Optimizing Performance through Parallelism
In this article we will look at an example of how to turn a serial algorithm into one that has higher performance in symmetric multiprocessing (shared-memory), as well as distributed-memory environments. In order to fulfill this task, we will develop a simple application in three stages: a serial version, a multithreaded version and a distributed multithreaded version.
In addition to the theoretical aspects of parallel programming, we will discuss some of the practical problems encountered when programming. We have chosen to implement all of the examples in C++ and use the POSIX threads (pthreads) and MPI libraries for symmetric multiprocessing and distributed processing, respectively.

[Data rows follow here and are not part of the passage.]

(* ===== verification/Dates.v ===== *)
(** * Package time: the calendar, formats and durations the pages print

    The proleptic Gregorian calendar in UTC: a day is its number since
    1970-01-01, an instant its seconds since that midnight.  [civil] and
    [days_of] count in 400-year eras that start on 1 March. *)

From S2P Require Import Prelude GoLib.
From Stdlib Require Import Ascii.

(** ** Days and dates *)

Record date := MkDate { dt_year : Z; dt_month : Z; dt_day : Z }.

Definition is_leap (y : Z) : bool := (y mod 4 =? 0) && (negb (y mod 100 =? 0) || (y mod 400 =? 0)).

Definition days_in (m y : Z) : Z :=
  if m =? 2 then if is_leap y then 29 else 28
  else if (m =? 4) || (m =? 6) || (m =? 9) || (m =? 11) then 30 else 31.

Definition valid_date (d : date) : bool :=
  (1 <=? dt_month d) && (dt_month d <=? 12) && (1 <=? dt_day d) && (dt_day d <=? days_in (dt_month d) (dt_year d)).

(** Year and day of the year (from 1 March) of a day of an era. *)
Definition era_year (n : Z) : Z := (n - n / 1460 + n / 36524 - n / 146096) / 365.
Definition year_start (y : Z) : Z := 365 * y + y / 4 - y / 100.
Definition month_start (mp : Z) : Z := (153 * mp + 2) / 5.

Definition civil (days : Z) : date :=
  let z := days + 719468 in
  let era := z / 146097 in
  let n := z mod 146097 in
  let y := era_year n in
  let doy := n - year_start y in
  let mp := (5 * doy + 2) / 153 in
  let m := if mp <? 10 then mp + 3 else mp - 9 in
  MkDate (y + era * 400 + (if m <=? 2 then 1 else 0)) m (doy - month_start mp + 1).

Definition days_of (d : date) : Z :=
  let y := dt_year d - (if dt_month d <=? 2 then 1 else 0) in
  let mp := if dt_month d <=? 2 then dt_month d + 9 else dt_month d - 3 in
  y / 400 * 146097 + year_start (y mod 400) + month_start mp + (dt_day d - 1) - 719468.

Lemma era_year_bounds n : 0 <= n < 146097 -> 0 <= era_year n <= 399.
Proof. unfold era_year. intros H. Z.to_euclidean_division_equations. lia. Qed.

(** A year from 1 March has a 366th day when it ends in a leap February. *)
Lemma era_day_bounds n : 0 <= n < 146097 -> 0 <= n - year_start (era_year n) <= 365.
Proof.
  unfold year_start. intros H. pose proof (era_year_bounds n H) as Hy. unfold era_year in *.
  Z.to_euclidean_division_equations. lia.
Qed.

Lemma era_leap_day n : 0 <= n < 146097 -> n - year_start (era_year n) = 365 -> is_leap (era_year n + 1) = true.
Proof.
  unfold year_start, is_leap. intros H Hd. pose proof (era_year_bounds n H) as Hy. unfold era_year in *.
  apply andb_true_iff. rewrite orb_true_iff, negb_true_iff, Z.eqb_neq, !Z.eqb_eq.
  Z.to_euclidean_division_equations. lia.
Qed.

Lemma is_leap_era y k : is_leap (y + k * 400) = is_leap y.
Proof.
  unfold is_leap. replace (y + k * 400) with (y + (k * 100) * 4) at 1 by lia. rewrite Z.mod_add by done.
  replace (y + k * 400) with (y + (k * 4) * 100) at 1 by lia. rewrite Z.mod_add by done.
  by rewrite Z.mod_add.
Qed.

Lemma civil_valid days : valid_date (civil days) = true.
Proof.
  unfold civil. cbv zeta. set (n := (days + 719468) mod 146097). set (e := (days + 719468) / 146097).
  assert (Hn : 0 <= n < 146097) by (apply Z.mod_pos_bound; lia).
  pose proof (era_day_bounds n Hn) as Hd. pose proof (era_leap_day n Hn) as Hl.
  set (y := era_year n) in *. set (doy := n - year_start y) in *. clearbody n e y doy.
  unfold valid_date, days_in, month_start. simpl dt_year. simpl dt_month. simpl dt_day.
  set (mp := (5 * doy + 2) / 153). assert (Hmp : 153 * mp <= 5 * doy + 2 < 153 * mp + 153 /\ 0 <= mp <= 11).
  { unfold mp. Z.to_euclidean_division_equations. lia. }
  clearbody mp. assert (Hc : mp = 0 \/ mp = 1 \/ mp = 2 \/ mp = 3 \/ mp = 4 \/ mp = 5 \/ mp = 6 \/ mp = 7 \/ mp = 8 \/
    mp = 9 \/ mp = 10 \/ mp = 11) by lia.
  repeat (destruct Hc as [->|Hc]); [..|subst mp];
    match goal with |- context [(153 * ?k + 2) / 5] => let v := eval vm_compute in ((153 * k + 2) / 5) in
      change ((153 * k + 2) / 5) with v end; simpl; try lia.
  replace (y + e * 400 + 1) with (y + 1 + e * 400) by lia. rewrite is_leap_era.
  destruct (Z.eq_dec doy 365) as [He|]; [by rewrite Hl by done; rewrite He|destruct (is_leap _); lia].
Qed.

Lemma month_start_inv m : 1 <= m <= 12 ->
  let mp := if m <=? 2 then m + 9 else m - 3 in
  0 <= mp <= 11 /\ (if mp <? 10 then mp + 3 else mp - 9) = m.
Proof. intros H. cbv zeta. 
  destruct (Z.leb_spec m 2); [destruct (Z.ltb_spec (m + 9) 10)|destruct (Z.ltb_spec (m - 3) 10)]; lia.
Qed.

Lemma days_of_civil days : days_of (civil days) = days.
Proof.
  unfold civil, days_of. cbv zeta. set (n := (days + 719468) mod 146097). set (e := (days + 719468) / 146097).
  assert (Hn : 0 <= n < 146097) by (apply Z.mod_pos_bound; lia).
  assert (He : days = e * 146097 + n - 719468).
  { unfold e, n. pose proof (Z.div_mod (days + 719468) 146097). lia. }
  pose proof (era_year_bounds n Hn) as Hy. pose proof (era_day_bounds n Hn) as Hd.
  set (y := era_year n) in *. set (doy := n - year_start y) in *.
  assert (Hmp : 0 <= (5 * doy + 2) / 153 <= 11) by (Z.to_euclidean_division_equations; lia).
  set (mp := (5 * doy + 2) / 153) in *. simpl dt_year. simpl dt_month. simpl dt_day.
  assert (Hm : (if (if mp <? 10 then mp + 3 else mp - 9) <=? 2 then (if mp <? 10 then mp + 3 else mp - 9) + 9
                else (if mp <? 10 then mp + 3 else mp - 9) - 3) = mp).
  { destruct (Z.ltb_spec mp 10); [destruct (Z.leb_spec (mp + 3) 2)|destruct (Z.leb_spec (mp - 9) 2)]; lia. }
  rewrite Hm. replace (y + e * 400 + (if (if mp <? 10 then mp + 3 else mp - 9) <=? 2 then 1 else 0) -
    (if (if mp <? 10 then mp + 3 else mp - 9) <=? 2 then 1 else 0)) with (y + e * 400) by lia.
  rewrite Z.div_add, Z.mod_add, Z.div_small, Z.mod_small by lia. unfold doy. lia.
Qed.

(** The day of a year from 1 March that a valid date falls on. *)
Lemma valid_doy d : valid_date d = true ->
  let y := dt_year d - (if dt_month d <=? 2 then 1 else 0) in
  let mp := if dt_month d <=? 2 then dt_month d + 9 else dt_month d - 3 in
  let doy := month_start mp + (dt_day d - 1) in
  (5 * doy + 2) / 153 = mp /\ 0 <= doy <= (if is_leap (y + 1) then 365 else 364).
Proof.
  destruct d as [y m d]. unfold valid_date, days_in. simpl. intros H.
  assert (Hm : 1 <= m <= 12 /\ 1 <= d) by lia.
  assert (Hc : m = 1 \/ m = 2 \/ m = 3 \/ m = 4 \/ m = 5 \/ m = 6 \/ m = 7 \/ m = 8 \/ m = 9 \/ m = 10 \/ m = 11 \/ m = 12) by lia.
  unfold month_start. repeat (destruct Hc as [->|Hc]); [..|subst m]; simpl in H |- *;
    match goal with |- context [?x / 5 + _] => let v := eval vm_compute in (x / 5) in change (x / 5) with v end;
    try replace (y - 1 + 1) with y by lia;
    repeat match goal with |- context [is_leap ?z] => destruct (is_leap z) end;
    (split; [Z.to_euclidean_division_equations|]; lia).
Qed.

Lemma civil_days_of d : valid_date d = true -> civil (days_of d) = d.
Proof.
  intros Hv. pose proof (valid_doy d Hv) as Hd. cbv zeta in Hd. unfold days_of. cbv zeta.
  assert (Hm : 1 <= dt_month d <= 12) by (unfold valid_date in Hv; lia).
  pose proof (month_start_inv _ Hm) as [Hmp Hinv]. destruct d as [y m d]. simpl in *.
  set (b := if m <=? 2 then 1 else 0) in *. set (mp := if m <=? 2 then m + 9 else m - 3) in *.
  set (doy := month_start mp + (d - 1)) in *. destruct Hd as [Hmid Hdoy].
  set (e := (y - b) / 400). set (yo := (y - b) mod 400).
  assert (Hyo : 0 <= yo < 400) by (apply Z.mod_pos_bound; lia).
  assert (Hye : y - b = yo + e * 400) by (unfold e, yo; pose proof (Z.div_mod (y - b) 400); lia).
  assert (Hleap : is_leap (y - b + 1) = is_leap (yo + 1)).
  { replace (y - b + 1) with (yo + 1 + e * 400) by lia. apply is_leap_era. }
  rewrite Hleap in Hdoy. set (n := year_start yo + doy).
  assert (Hn : 0 <= n < 146097 /\ era_year n = yo).
  { unfold n, era_year, year_start, is_leap in *. clearbody doy yo. revert Hdoy.
    destruct (((yo + 1) mod 4 =? 0) && _) eqn:Hl; intros Hdoy;
      rewrite ?andb_true_iff, ?orb_true_iff, ?negb_true_iff, ?Z.eqb_neq, ?Z.eqb_eq in Hl;
      rewrite ?andb_false_iff, ?orb_false_iff, ?negb_false_iff, ?Z.eqb_neq, ?Z.eqb_eq in Hl;
      Z.to_euclidean_division_equations; lia. }
  destruct Hn as [Hn Hey].
  unfold civil. cbv zeta.
  replace (e * 146097 + year_start yo + month_start mp + (d - 1) - 719468 + 719468) with (n + e * 146097)
    by (unfold n, doy; lia).
  rewrite Z.div_add, Z.mod_add, Z.div_small, Z.mod_small by lia. rewrite Hey.
  replace (n - year_start yo) with doy by (unfold n; lia). rewrite Hmid. fold mp in Hinv.
  assert (Hb : (if (if mp <? 10 then mp + 3 else mp - 9) <=? 2 then 1 else 0) = b) by (by rewrite Hinv).
  rewrite Hb, Hinv. f_equal; [lia|unfold doy; lia].
Qed.

(** ** Formats *)

(** [appendInt]: at least [width] digits. *)
Fixpoint zeros (n : nat) : string := match n with O => EmptyString | S n => String "0"%char (zeros n) end.
Definition pad_int (width : nat) (z : Z) : string :=
  let digits := format_int (Z.abs z) in
  let sign := if z <? 0 then "-"%string else EmptyString in
  (sign ++ zeros (width - String.length digits) ++ digits)%string.

(** [Format("2006-01-02")] of the midnight of a day. *)
Definition format_date (d : date) : string :=
  (pad_int 4 (dt_year d) ++ "-" ++ pad_int 2 (dt_month d) ++ "-" ++ pad_int 2 (dt_day d))%string.

Definition day_of (unix : Z) : Z := unix / 86400.

(** [Format("15:04:05")] *)
Definition format_clock (unix : Z) : string :=
  let s := unix mod 86400 in
  (pad_int 2 (s / 3600) ++ ":" ++ pad_int 2 (s mod 3600 / 60) ++ ":" ++ pad_int 2 (s mod 60))%string.

(** [Format(time.RFC3339)], in UTC. *)
Definition format_rfc3339 (unix : Z) : string :=
  (format_date (civil (day_of unix)) ++ "T" ++ format_clock unix ++ "Z")%string.

Definition weekdays : list string := ["Sun"; "Mon"; "Tue"; "Wed"; "Thu"; "Fri"; "Sat"]%string.
Definition months : list string :=
  ["Jan"; "Feb"; "Mar"; "Apr"; "May"; "Jun"; "Jul"; "Aug"; "Sep"; "Oct"; "Nov"; "Dec"]%string.
Definition weekday (days : Z) : string := nth (Z.to_nat ((days + 4) mod 7)) weekdays EmptyString.
Definition month_name (m : Z) : string := nth (Z.to_nat (m - 1)) months EmptyString.

(** [Format(http.TimeFormat)], in UTC. *)
Definition format_http (unix : Z) : string :=
  let d := civil (day_of unix) in
  (weekday (day_of unix) ++ ", " ++ pad_int 2 (dt_day d) ++ " " ++ month_name (dt_month d) ++ " " ++
   pad_int 4 (dt_year d) ++ " " ++ format_clock unix ++ " GMT")%string.

Definition digits2 (a b : ascii) : option Z :=
  x ← digit_value a; y ← digit_value b; Some (10 * x + y).

(** [Parse("2006-01-02", v)]: the seconds of that midnight. *)
Definition parse_date (v : string) : option Z :=
  match v with
  | String y1 (String y2 (String y3 (String y4 (String h1 (String m1 (String m2 (String h2 (String d1 (String d2 EmptyString))))))))) =>
      if Ascii.eqb h1 "-" && Ascii.eqb h2 "-" then
        yh ← digits2 y1 y2; yl ← digits2 y3 y4; m ← digits2 m1 m2; d ← digits2 d1 d2;
        let dt := MkDate (100 * yh + yl) m d in
        if valid_date dt then Some (days_of dt * 86400) else None
      else None
  | _ => None
  end.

The problem we have chosen to explore is that of finding the number of primes in a specified range. The problem has the advantage of being both simple to comprehend and illustrative of the concepts involved with parallel programming.
In our implementation, we have chosen to represent a range of numbers by an object that has the ability to count the number of primes in its range (see Listing 1).
Here is an example of compiling and using the program:
bash$ g++ -o primes primes.cpp bash$ ./primes 0 10000 There were 1229 primes.
In order to improve the speed of our example on symmetric-multiprocessing (SMP) machines, we need to make use of threads. We would like to stick to our design in the previous example, which means we need to find a way for each object to have its own thread of execution. Unfortunately, mixing C++ and pthreads is nontrivial, as pthread_create( ) expects a function that has been linked with C-style linking, not C++. We have solved this problem by creating an accessory class and a static member function (see Listing 2).
The remainder of the CountPrimes object implementation is the same. There are three points to note: 1) The Threaded class is an abstract class. 2) The entry( ) function is a static member function, which means that it has knowledge of the details of the Threaded class but is not tied to a specific instance. It therefore does not go through name-mangling and can be used as a C-style function. This is the function pointer we will pass to pthread_create( ) along with a pointer to the object to be threaded. 3) The run( ) member function is pure virtual, and as such must be implemented by any class derived from Threaded. This function will be the main execution point of the derived class, and its return value will represent the result of the computation. In the case of our CountPrimes class, this function simply calculates the total for the range and returns it.
We would like to retain the usage form of our serial implementation, and therefore add only one extra parameter that controls the number of threads that will be spawned to complete the task. Because we do not know beforehand how many objects (threads) will be needed, we will allocate them dynamically (see Listing 3).
There are a few more subtleties in this example, so we will go through the code in a little more detail. First we set the default number of threads to two and then check to see if the user specified another value. We create a dynamic array of pthread_t that will store the thread ids and then create a dynamic array of pointers to CountPrimes objects. This is important because we need to instantiate each one with a different range. In fact, we could not create a static array of CountPrimes objects since there is no default constructor. This design forces us to use the object correctly.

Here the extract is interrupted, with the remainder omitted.